How odd. (OK, the study is not about used car salesmen per se, but it's still worth a try.)

Nice house

Aluminium House, Kanazawa City, Japan by Atelier Tekuto-- The Architectural Review

Here's a pretty cool looking Japanese house made, it would seem, almost entirely of aluminium.

I am told that steel frame houses in Australia are noisy due to the expansion and shrinking of the frame in hot weather. I wonder how an aluminium house would compare.

Of course, being a Japanese architect designed house, there must be a death trap involved. In this case, it's probably the roof top "yard". Don't let the dog chase a ball up there.

Close shave - with video

Asteroid blast reveals holes in Earth's defences - space - 26 October 2009 - New Scientist

Why didn't I read about this somewhere else before now?:

On 8 October an asteroid detonated high in the atmosphere above South Sulawesi, Indonesia, releasing about as much energy as 50,000 tons of TNT, according to a NASA estimate released on Friday. That's about three times more powerful than the atomic bomb that levelled Hiroshima, making it one of the largest asteroid explosions ever observed.
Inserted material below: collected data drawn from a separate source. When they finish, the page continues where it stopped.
(** * Authentication module of the e-commerce admin dashboard backend

    A shallow embedding of the NestJS authentication code:

    - [PasswordService]   (src/auth/password.service.ts)
    - [JwtService]        (src/auth/jwt.service.ts)
    - [UsersService]      (src/users/users.service.ts)
    - [AuthService]       (src/auth/auth.service.ts)
    - [JwtAuthGuard]      (src/auth/guards/jwt-auth.guard.ts)
    - [RolesGuard]        (src/auth/guards/roles.guard.ts)
    - [AuthController]    (src/auth/auth.controller.ts, the two guarded routes)

    Asynchronous methods are embedded as computations in a state and
    exception monad over a [World] (the two database tables, the outcome
    schedule of the database, the clock, the entropy counter and the
    console).  The npm packages the services call (jsonwebtoken, ms, bcrypt,
    crypto.randomUUID) are operations of an interface, [Externals]; the values
    read from the configuration are a record, [Config].

    A JavaScript string is embedded as a [string]; one [ascii] stands for one
    UTF-16 code unit, so the embedding covers the code units below 256. *)

From Stdlib Require Import String Ascii List ZArith Bool Lia.
From Stdlib Require Import DecimalString DecimalZ.
Import ListNotations.

Local Open Scope string_scope.
Local Open Scope Z_scope.

(** ** JavaScript values *)

Module Js.

(** [!s] on a string: only the empty string is falsy. *)
Definition falsy (s : string) : bool := (s =? "")%string.

(** [!v] on a value that may be [undefined]. *)
Definition falsy_opt (v : option string) : bool :=
  match v with
  | None => true
  | Some s => falsy s
  end.

(** [v || d] on a string that may be [undefined]. *)
Definition or_else (v : option string) (d : string) : string :=
  match v with
  | None => d
  | Some s => if falsy s then d else s
  end.

(** [s.split(sep)] for a separator of one code unit: the pieces between the
    occurrences of [sep], in order; never the empty array. *)
Fixpoint split (sep : ascii) (s : string) : list string :=
  match s with
  | EmptyString => [EmptyString]
  | String c rest =>
      if (c =? sep)%char then EmptyString :: split sep rest
      else match split sep rest with
           | [] => [String c EmptyString]
           | piece :: pieces => String c piece :: pieces
           end
  end.

(** [/[...]/.test(s)] for a class of code units. *)
Fixpoint test (cls : ascii -> bool) (s : string) : bool :=
  match s with
  | EmptyString => false
  | String c rest => cls c || test cls rest
  end.

(** The character classes of the regular expressions in the sources. *)
Definition lower (c : ascii) : bool := (("a" <=? c) && (c <=? "z"))%char.
Definition upper (c : ascii) : bool := (("A" <=? c) && (c <=? "Z"))%char.
Definition digit (c : ascii) : bool := (("0" <=? c) && (c <=? "9"))%char.
Definition special (c : ascii) : bool :=
  existsb (Ascii.eqb c) ["@"; "$"; "!"; "%"; "*"; "?"; "&"]%char.

(** [xs.includes(x)] on an array of strings. *)
Definition includes (xs : list string) (x : string) : bool :=
  existsb (String.eqb x) xs.

End Js.

(** ** Exceptions *)

(** The subclasses of Nest's [HttpException] the sources throw. *)
Inductive HttpStatus :=
| BadRequest
| Unauthorized
| Forbidden
| NotFound
| Conflict
| InternalServerError.

Definition statusCode (s : HttpStatus) : Z :=
  match s with
  | BadRequest => 400
  | Unauthorized => 401
  | Forbidden => 403
  | NotFound => 404
  | Conflict => 409
  | InternalServerError => 500
  end.

Definition HttpStatus_eqb (a b : HttpStatus) : bool := statusCode a =? statusCode b.

(** What a Prisma query rejects with: a known request error carries a [code]
    ("P2002" unique constraint, "P2025" record not found); any other failure
    (connection lost, timeout) carries none. *)
Inductive DbError :=
| KnownRequestError (code : string)
| UnknownRequestError (message : string).

Inductive Exn :=
| HttpException (status : HttpStatus) (message : string) (details : list string)
| DbException (e : DbError)
| Error (message : string).

(** [new XxxException(message)] *)
Definition http (status : HttpStatus) (message : string) : Exn :=
  HttpException status message [].

(** [error instanceof XxxException] *)
Definition instanceof (status : HttpStatus) (e : Exn) : bool :=
  match e with
  | HttpException s _ _ => HttpStatus_eqb s status
  | _ => false
  end.

(** [error.code === code] *)
Definition has_code (code : string) (e : Exn) : bool :=
  match e with
  | DbException (KnownRequestError c) => (c =? code)%string
  | _ => false
  end.

Inductive Result (A : Type) :=
| Ok (a : A)
| Throw (e : Exn).
Arguments Ok {A} a.
Arguments Throw {A} e.

(** ** Rows of the two tables *)

Inductive user_role := admin | customer.

Definition role_name (r : user_role) : string :=
  match r with
  | admin => "admin"
  | customer => "customer"
  end.

(** [public.profiles] *)
Record Profile := {
  p_id : string;
  p_email : string;
  p_full_name : option string;
  p_avatar_url : option string;
  p_role : option user_role;
  p_updated_at : Z
}.

(** [auth.users] *)
Record AuthUser := {
  u_id : string;
  u_email : string;
  u_encrypted_password : option string;
  u_email_confirmed_at : Z;
  u_created_at : Z;
  u_updated_at : Z
}.

(** ** The world a request runs in *)

Record World := {
  profiles : list Profile;
  users : list AuthUser;
  (** what the next database queries do: [Some e] rejects with [e], [None]
      (and the exhausted schedule) runs the query *)
  outcomes : list (option DbError);
  (** [Math.floor(Date.now() / 1000)] *)
  clock : Z;
  (** how many random values were drawn *)
  entropy : nat;
  (** [console.error] *)
  console : list (string * Exn)
}.

Definition set_profiles (ps : list Profile) (w : World) : World :=
  {| profiles := ps; users := users w; outcomes := outcomes w;
     clock := clock w; entropy := entropy w; console := console w |}.

Definition set_users (us : list AuthUser) (w : World) : World :=
  {| profiles := profiles w; users := us; outcomes := outcomes w;
     clock := clock w; entropy := entropy w; console := console w |}.

Definition set_outcomes (os : list (option DbError)) (w : World) : World :=
  {| profiles := profiles w; users := users w; outcomes := os;
     clock := clock w; entropy := entropy w; console := console w |}.

Definition set_entropy (n : nat) (w : World) : World :=
  {| profiles := profiles w; users := users w; outcomes := outcomes w;
     clock := clock w; entropy := n; console := console w |}.

Definition set_console (c : list (string * Exn)) (w : World) : World :=
  {| profiles := profiles w; users := users w; outcomes := outcomes w;
     clock := clock w; entropy := entropy w; console := c |}.

(** ** Promises: state and exceptions *)

Definition M (A : Type) : Type := World -> Result A * World.

Definition ret {A} (a : A) : M A := fun w => (Ok a, w).

Definition throw {A} (e : Exn) : M A := fun w => (Throw e, w).

Definition bind {A B} (m : M A) (k : A -> M B) : M B :=
  fun w =>
    match m w with
    | (Ok a, w') => k a w'
    | (Throw e, w') => (Throw e, w')
    end.

(** [try { m } catch (error) { h error }] *)
Definition try_catch {A} (m : M A) (h : Exn -> M A) : M A :=
  fun w =>
    match m w with
    | (Ok a, w') => (Ok a, w')
    | (Throw e, w') => h e w'
    end.

(** Lifts a result that needs no state. *)
Definition lift {A} (r : Result A) : M A := fun w => (r, w).

Definition gets {A} (f : World -> A) : M A := fun w => (Ok (f w), w).

Definition console_error (label : string) (e : Exn) : M unit :=
  fun w => (Ok tt, set_console (console w ++ [(label, e)]) w).

Declare Scope promise_scope.
Delimit Scope promise_scope with promise.
Notation "x <- m ;; k" := (bind m (fun x => k))
  (at level 100, m at next level, right associativity) : promise_scope.
Notation "m ;;; k" := (bind m (fun _ => k))
  (at level 100, right associativity) : promise_scope.
Notation "'try' m 'catch' h" := (try_catch m h)
  (at level 100, m at level 200, h at level 9) : promise_scope.
Local Open Scope promise_scope.

(** ** Tokens *)

(** The payload [generateTokens] signs. *)
Record Subject := {
  s_sub : string;
  s_email : string;
  s_role : string
}.

(** [JwtPayload]: [iat] and [exp] are optional. *)
Record JwtPayload := {
  sub : string;
  email : string;
  role : string;
  iat : option Z;
  exp : option Z
}.

Record TokenPair := {
  access_token : string;
  refresh_token : string
}.

(** ** The npm packages *)

Class Externals := {
  (** jsonwebtoken: the compact serialisation of the claims with their HMAC
      under a key, and its inverse, [None] on a malformed token or on a
      signature that does not match *)
  jws_encode : JwtPayload -> string -> string;
  jws_decode : string -> string -> option JwtPayload;
  (** ms: the seconds of a time span such as "15m" or "7d" *)
  timespan : string -> option Z;
  (** bcrypt: [hash(data, rounds)] with the salt drawn from the entropy, and
      [compare(data, encrypted)]; [None] when the package rejects *)
  bcrypt_hash : string -> nat -> nat -> option string;
  bcrypt_compare : string -> string -> option bool;
  (** crypto.randomUUID *)
  uuid : nat -> string
}.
However, the blast caused no damage on the ground because of the high altitude, 15 to 20 kilometres above Earth's surface, says astronomer Peter Brown of the University of Western Ontario (UWO), Canada.

Brown and Elizabeth Silber, also of UWO, estimated the explosion energy from infrasound waves that rippled halfway around the world and were recorded by an international network of instruments that listens for nuclear explosions.

So how big was it likely to have been?:

The amount of energy released suggests the object was about 10 metres across, the researchers say. Such objects are thought to hit Earth about once per decade.

No telescope spotted the asteroid ahead of its impact. That is not surprising, given that only a tiny fraction of asteroids smaller than 100 metres across have been catalogued, says Tim Spahr, director of the Minor Planet Center in Cambridge, Massachusetts. Yet objects as small as 20 or 30 metres across may be capable of doing damage on the ground, he says.

People did notice this (and it presumably would have been a big flash if it had been at night):

The explosion was heard by witnesses in Indonesia. Video images of the sky following the event show a dust trail characteristic of an exploding asteroid.

I recommend having a look at that last link to see the big smoky looking trail it left in the sky.

The lessons: at any time, your city could be taken out by an unexpected small asteroid. (Unless you encourage government to spend money on more extensive searches.)

Tuesday, October 27, 2009

Suitable for comedy

Dear Prudence answers readers' questions live at Washingtonpost.com. - - Slate Magazine

I hope that link always works to the right page. If it does, I strongly recommend question 3 and the advice that follows.

It certainly sounds like a situation that, if shown on something like Seinfeld, you might find improbable.

Perfect for that Fail blog

Cop caught taking up-skirt videos during anti-pervert campaign

Still nutty

Film-maker Paul Haggis quits Scientology over gay rights stance | World news | guardian.co.uk

This story is noteworthy in two respects:

a. Haggis leaves Scientology over anti gay marriage statements by someone in the San Diego branch. This makes them "bigots, hypocrites and homophobes", and the organisation one "where gay-bashing is tolerated". Where once Haggis was dupe of a dubious religion, he's now a dupe of gay rights propaganda.

b. He also is upset that the organisation denies the policy of "disconnection", in which followers are encouraged to break off contact with those who have criticised the church. Says Haggis:
"I was shocked," wrote Haggis. "We all know this policy exists. I didn't have to search for verification - I didn't even have to look any further than my own home. You might recall that my wife was ordered to disconnect from her own parents … although it caused her terrible personal pain, my wife broke off all contact with them."
Um, how long ago did this happen, and is it not a much, much more important reason for doubting the bona fides of the group than its support for Proposition 8?